Why Your Cheapest Model Should Write the Harness

written by Stefan Christoph

June 8, 2026 - 7 minutes read

TL;DR: A May 2026 paper separates two capabilities that self-improving agents usually conflate: writing harness updates and benefiting from them. Writing is flat across model tiers: a 9B open model produces updates roughly as useful as a frontier model. Benefiting is an inverted-U, where mid-tier models gain most, strong models sit near the ceiling, and weak models can’t follow the harness they’re given. The practical move: put your cheap model in the evolver seat and your expensive model in the solver seat. I reproduced the mechanism on Amazon Bedrock, where a Haiku-written skill lifted a Sonnet solver from fail to pass.

The Question I Kept Getting Wrong

I run most of my work through an agent driven by an editable harness: prompts, skills, and memories the agent loads when a task matches. When I started letting the agent improve its own harness, I defaulted to the obvious setup: use the best model I have to write the updates. Best model, best skills, right?

A new paper says that instinct is wrong, and backs it with numbers. Harness Updating Is Not Harness Benefit (Lin et al., arXiv:2605.30621, with co-authors from Penn State, UC Santa Cruz, and Amazon) [1] takes the self-evolving-agent loop apart and measures something most evaluations blur together.

Two Capabilities Everyone Conflates

In a self-evolving agent there are two distinct jobs, usually done by the same model:

Harness-updating (the evolver): read execution evidence (failures, traces, verifier feedback) and write a persistent update back into the harness.
Harness-benefit (the solver): actually use that updated harness to solve the next task.

End-to-end scores hide which one is doing the work.
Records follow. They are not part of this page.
(* ===== verification/Fs.v ===== *)
(** The file system under a node's data directory, and programs over it.

    The Go code reaches the disk through [os.Create], [File.Write], [File.Sync],
    [os.Rename], [os.Remove], [os.Stat], [os.ReadFile] and [os.OpenFile].  A
    [World] is the content of the files together with a schedule that says, for
    each successive operation, whether it succeeds, returns an error, or is the
    point where the process dies.  A write that does not succeed may have put
    any prefix of its data on disk.  Process death is modelled, power loss is
    not: bytes handed to the kernel survive.

    Programs are in the state-and-error monad [M]: the state survives an error,
    as mutated Go objects do, and a [Crashed] outcome stops the program at once,
    skipping error handling and deferred cleanup. *)

From S2P Require Import Prelude Strconv.
From Stdlib Require Import Ascii.

Inductive fault := FOk | FErr (n : nat) | FCrash (n : nat).

Record World := mkWorld { files : gmap string bytes; sched : list fault }.
#[global] Instance World_eta : Eta World := fun w => mkWorld (files w) (sched w).

Inductive outcome (E A : Type) := Ret (a : A) | Err (e : E) | Crashed.
Arguments Ret {E A} a.
Arguments Err {E A} e.
Arguments Crashed {E A}.

(** ** The monad *)

Definition M (S E A : Type) : Type := S -> outcome E A * S.

Definition io_ret {S E A} (a : A) : M S E A := fun s => (Ret a, s).
Definition io_fail {S E A} (e : E) : M S E A := fun s => (Err e, s).
Definition io_bind {S E A B} (c : M S E A) (k : A -> M S E B) : M S E B := fun s =>
  match c s with
  | (Ret a, s') => k a s'
  | (Err e, s') => (Err e, s')
  | (Crashed, s') => (Crashed, s')
  end.
Definition io_get {S E} : M S E S := fun s => (Ret s, s).
Definition io_modify {S E} (f : S -> S) : M S E unit := fun s => (Ret tt, f s).

(** Run [c] and hand its error to the continuation instead of propagating it
    (the [if err := ...; err != nil] idiom); death still propagates. *)
Definition attempt {S E F A} (c : M S E A) : M S F (result E A) := fun s =>
  match c s with
  | (Ret a, s') => (Ret (Ok a), s')
  | (Err e, s') => (Ret (Fail e), s')
  | (Crashed, s') => (Crashed, s')
  end.

(** [_ = c]: the error is dropped. *)
Definition ignore {S E F A} (c : M S E A) : M S F unit :=
  io_bind (attempt c) (fun _ => io_ret tt).

(** Wrap an error ([fmt.Errorf] with [%w]). *)
Definition io_map_err {S E F A} (f : E -> F) (c : M S E A) : M S F A := fun s =>
  match c s with
  | (Ret a, s') => (Ret a, s')
  | (Err e, s') => (Err (f e), s')
  | (Crashed, s') => (Crashed, s')
  end.

(** Run a program on a component of the state. *)
Definition zoom {S T E A} (get : S -> T) (put : T -> S -> S) (c : M T E A) : M S E A := fun s =>
  let '(r, t) := c (get s) in (r, put t s).

Notation "'do' x <- c ; k" := (io_bind c (fun x => k))
  (at level 100, x pattern, c at next level, k at level 200, right associativity) : doki_scope.
Notation "'do_' c ; k" := (io_bind c (fun _ => k))
  (at level 100, c at next level, k at level 200, right associativity) : doki_scope.

(** ** Operations of package [os] *)

Inductive ioerr := EIO | ENotExist.

Abbreviation io := (M World ioerr).

(** One operation: [full] is its effect, [err n] what a failed attempt leaves,
    [crash n] what a death in the middle leaves. *)
Definition os_op (full : gmap string bytes -> gmap string bytes)
    (err crash : nat -> gmap string bytes -> gmap string bytes) : io unit := fun w =>
  match sched w with
  | [] => (Ret tt, mkWorld (full (files w)) [])
  | FOk :: s => (Ret tt, mkWorld (full (files w)) s)
  | FErr n :: s => (Err EIO, mkWorld (err n (files w)) s)
  | FCrash n :: s => (Crashed, mkWorld (crash n (files w)) s)
  end.

(** An operation with no intermediate state. *)
Definition os_atomic (full : gmap string bytes -> gmap string bytes) : io unit :=
  os_op full (fun _ fs => fs) (fun n fs => match n with O => fs | _ => full fs end).

Definition append_to (path : string) (data : bytes) (fs : gmap string bytes) : gmap string bytes :=
  <[path := default [] (fs !! path) ++ data]> fs.

Definition file_Write (path : string) (data : bytes) : io unit :=
  os_op (append_to path data) (fun n => append_to path (take n data))
        (fun n => append_to path (take n data)).

Definition os_Create (path : string) : io unit := os_atomic (fun fs => <[path := []]> fs).

Definition file_Truncate (path : string) : io unit := os_atomic (fun fs => <[path := []]> fs).

Definition file_Sync : io unit := os_atomic (fun fs => fs).

Definition file_Close : io unit := os_atomic (fun fs => fs).

Definition os_Remove (path : string) : io unit := fun w =>
  match files w !! path with
  | Some _ => os_atomic (fun fs => delete path fs) w
  | None => (Err ENotExist, w)
  end.

Definition rename_files (old new : string) (fs : gmap string bytes) : gmap string bytes :=
  match fs !! old with
  | Some d => <[new := d]> (delete old fs)
  | None => fs
  end.

Definition os_Rename (old new : string) : io unit := fun w =>
  match files w !! old with
  | Some _ => os_atomic (rename_files old new) w
  | None => (Err ENotExist, w)
  end.

(** [os.Stat(path)] used as an existence test. *)
Definition os_Stat (path : string) : io unit := fun w =>
  match os_atomic (fun fs => fs) w with
  | (Ret _, w') => (match files w !! path with Some _ => Ret tt | None => Err ENotExist end, w')
  | r => r
  end.

Definition os_ReadFile (path : string) : io bytes := fun w =>
  match os_atomic (fun fs => fs) w with
  | (Ret _, w') => (match files w !! path with Some d => Ret d | None => Err ENotExist end, w')
  | (Err e, w') => (Err e, w')
  | (Crashed, w') => (Crashed, w')
  end.

(** [os.OpenFile(path, O_CREATE|O_WRONLY|O_APPEND)]. *)
Definition os_OpenAppend (path : string) : io unit :=
  os_atomic (fun fs => match fs !! path with Some _ => fs | None => <[path := []]> fs end).

(** Directories are not represented: [os.MkdirAll] can only fail. *)
Definition os_MkdirAll (dir : string) : io unit := os_atomic (fun fs => fs).

(** ** Codecs

    What the disk layer relies on of [encoding/json]: a value accepted by
    [codec_ok] reads back, its encoding is a non-empty single line, and a
    strict prefix of an encoding (a torn write) does not decode. *)

Class Codec (A : Type) := {
  codec_enc : A -> bytes;
  codec_dec : bytes -> option A;
  codec_ok : A -> Prop;
}.

#[global] Arguments codec_enc : simpl never.
#[global] Arguments codec_dec : simpl never.

Definition newline : ascii := "010"%char.
Definition cr : ascii := "013"%char.

Class CodecLaws (A : Type) `{Codec A} : Prop := {
  codec_roundtrip : forall a : A, codec_ok a -> codec_dec (codec_enc a) = Some a;
  codec_no_newline : forall a : A, codec_ok a -> newline ∉ codec_enc a;
  codec_no_cr : forall a : A, codec_ok a -> cr ∉ codec_enc a;
  codec_nonempty : forall a : A, codec_ok a -> codec_enc a <> [];
  codec_torn : forall (a : A) n, codec_ok a -> (n < length (codec_enc a))%nat ->
    codec_dec (take n (codec_enc a)) = None;
}.

(** ** Reasoning about programs under every schedule

    [wp c Q s]: run from [s], the outcome and the final state of [c] satisfy
    [Q].  Each operation of package [os] has one rule, whose premises are its
    possible endings: success, an error, death before or after the effect. *)

Definition wp {S E A} (c : M S E A) (Q : outcome E A -> S -> Prop) (s : S) : Prop :=
  let '(o, s') := c s in Q o s'.

Section wp.
Context {S E : Type}.

Lemma wp_use {A} (c : M S E A) Q s o s' : wp c Q s -> c s = (o, s') -> Q o s'.
Proof. unfold wp. intros H Hc. by rewrite Hc in H. Qed.

Lemma wp_intro {A} (c : M S E A) (Q : outcome E A -> S -> Prop) s :
  (forall o s', c s = (o, s') -> Q o s') -> wp c Q s.
Proof. unfold wp. destruct (c s). eauto. Qed.

Lemma wp_mono {A} (c : M S E A) (Q R : outcome E A -> S -> Prop) s :
  wp c Q s -> (forall o s', Q o s' -> R o s') -> wp c R s.
Proof. unfold wp. destruct (c s). eauto. Qed.

Lemma wp_ret {A} (a : A) (Q : outcome E A -> S -> Prop) s : Q (Ret a) s -> wp (io_ret a) Q s.
Proof. done. Qed.

Lemma wp_fail {A} e (Q : outcome E A -> S -> Prop) s : Q (Err e) s -> wp (io_fail e) Q s.
Proof. done. Qed.

Lemma wp_get (Q : outcome E S -> S -> Prop) s : Q (Ret s) s -> wp io_get Q s.
Proof. done. Qed.

Lemma wp_modify f (Q : outcome E unit -> S -> Prop) s : Q (Ret tt) (f s) -> wp (io_modify f) Q s.
Proof. done. Qed.

Lemma wp_bind {A B} (c : M S E A) (k : A -> M S E B) Q s :
  wp c (fun o s' => match o with
                    | Ret a => wp (k a) Q s'
                    | Err e => Q (Err e) s'
                    | Crashed => Q Crashed s'
                    end) s ->
  wp (io_bind c k) Q s.
Proof. unfold wp, io_bind. by destruct (c s) as [[] ?]. Qed.

Lemma wp_attempt {F A} (c : M S F A) (Q : outcome E (result F A) -> S -> Prop) s :
  wp c (fun o s' => match o with
                    | Ret a => Q (Ret (Ok a)) s'
                    | Err e => Q (Ret (Fail e)) s'
                    | Crashed => Q Crashed s'
                    end) s ->
  wp (attempt c) Q s.
Proof. unfold wp, attempt. by destruct (c s) as [[] ?]. Qed.

Lemma wp_ignore {F A} (c : M S F A) (Q : outcome E unit -> S -> Prop) s :
  wp c (fun o s' => match o with Crashed => Q Crashed s' | _ => Q (Ret tt) s' end) s ->
  wp (ignore c) Q s.
Proof. unfold wp, ignore, io_bind, attempt. by destruct (c s) as [[] ?]. Qed.

Lemma wp_zoom {T A} (get : S -> T) put (c : M T E A) Q s :
  wp c (fun o t => Q o (put t s)) (get s) -> wp (zoom get put c) Q s.
Proof. unfold wp, zoom. by destruct (c (get s)). Qed.

Lemma wp_map_err {F A} (f : F -> E) (c : M S F A) Q s :
  wp c (fun o s' => match o with
                    | Ret a => Q (Ret a) s'
                    | Err e => Q (Err (f e)) s'
                    | Crashed => Q Crashed s'
                    end) s ->
  wp (io_map_err f c) Q s.
Proof. unfold wp, io_map_err. by destruct (c s) as [[] ?]. Qed.
End wp.

Lemma wp_op full err crash w (Q : outcome ioerr unit -> World -> Prop) :
  (forall sc, Q (Ret tt) (mkWorld (full (files w)) sc)) ->
  (forall n sc, Q (Err EIO) (mkWorld (err n (files w)) sc)) ->
  (forall n sc, Q Crashed (mkWorld (crash n (files w)) sc)) ->
  wp (os_op full err crash) Q w.
Proof. intros. unfold wp, os_op. by destruct (sched w) as [|[]]. Qed.

Lemma wp_atomic full w (Q : outcome ioerr unit -> World -> Prop) :
  (forall sc, Q (Ret tt) (mkWorld (full (files w)) sc)) ->
  (forall sc, Q (Err EIO) (mkWorld (files w) sc)) ->
  (forall sc, Q Crashed (mkWorld (files w) sc)) ->
  (forall sc, Q Crashed (mkWorld (full (files w)) sc)) ->
  wp (os_atomic full) Q w.
Proof. intros. apply wp_op; [done..|]. by intros [|n]. Qed.

(** An operation that leaves the files alone. *)
Lemma wp_skip w (Q : outcome ioerr unit -> World -> Prop) :
  (forall o sc, Q o (mkWorld (files w) sc)) -> wp (os_atomic (fun fs => fs)) Q w.
Proof. intros. by apply wp_atomic. Qed.

Lemma wp_Rename old new w (Q : outcome ioerr unit -> World -> Prop) :
  (forall sc, is_Some (files w !! old) -> Q (Ret tt) (mkWorld (rename_files old new (files w)) sc)) ->
  (forall e sc, Q (Err e) (mkWorld (files w) sc)) ->
  (forall sc, Q Crashed (mkWorld (files w) sc)) ->
  (forall sc, Q Crashed (mkWorld (rename_files old new (files w)) sc)) ->
  wp (os_Rename old new) Q w.
Proof.
  intros. unfold wp, os_Rename. destruct (files w !! old) eqn:Ho.
  - apply wp_atomic; eauto.
  - by destruct w.
Qed.

Lemma wp_Remove path w (Q : outcome ioerr unit -> World -> Prop) :
  (forall o sc, Q o (mkWorld (delete path (files w)) sc)) ->
  (forall o sc, o <> Ret tt -> Q o (mkWorld (files w) sc)) ->
  wp (os_Remove path) Q w.
Proof.
  intros. unfold wp, os_Remove. destruct (files w !! path) eqn:Ho.
  - apply wp_atomic; eauto.
  - destruct w. eauto.
Qed.

Lemma wp_Stat path w (Q : outcome ioerr unit -> World -> Prop) :
  (forall sc, is_Some (files w !! path) -> Q (Ret tt) (mkWorld (files w) sc)) ->
  (forall e sc, (e = ENotExist -> files w !! path = None) -> Q (Err e) (mkWorld (files w) sc)) ->
  (forall sc, Q Crashed (mkWorld (files w) sc)) ->
  wp (os_Stat path) Q w.
Proof.
  intros HR HE HC. unfold wp, os_Stat, os_atomic, os_op.
  destruct (sched w) as [|[|n|[|n]] sc]; simpl; eauto;
    try (apply HE; done); destruct (files w !! path) eqn:Hp; eauto.
Qed.

Lemma wp_ReadFile path w (Q : outcome ioerr bytes -> World -> Prop) :
  (forall d sc, files w !! path = Some d -> Q (Ret d) (mkWorld (files w) sc)) ->
  (forall e sc, (e = ENotExist -> files w !! path = None) -> Q (Err e) (mkWorld (files w) sc)) ->
  (forall sc, Q Crashed (mkWorld (files w) sc)) ->
  wp (os_ReadFile path) Q w.
Proof.
  intros HR HE HC. unfold wp, os_ReadFile, os_atomic, os_op.
  destruct (sched w) as [|[|n|[|n]] sc]; simpl; eauto;
    try (apply HE; done); destruct (files w !! path) eqn:Hp; eauto.
Qed.

(** On a disk that answers every request. *)
Definition healthy (fs : gmap string bytes) : World := mkWorld fs [].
The paper fixes one role, varies the other, and measures each separately across seven LLMs (Claude Opus 4.6 / Sonnet 4.6 / Haiku 4.5, plus open models including Qwen3.5-9B and GPT-OSS-120B) on three agentic benchmarks (SWE-bench Verified, MCP-Atlas, SkillsBench) [1].

Finding 1: Writing the Harness Is Flat in Capability

Fix the solver, swap the evolver, and the gains barely move. The spread between the best and worst evolver is at most 3.1 percentage points on any benchmark, and no model wins everywhere. The smallest model in the study, Qwen3.5-9B, posts the highest evolver gain on SkillsBench (3.8 pp), ahead of Opus 4.6 (2.3 pp) [1].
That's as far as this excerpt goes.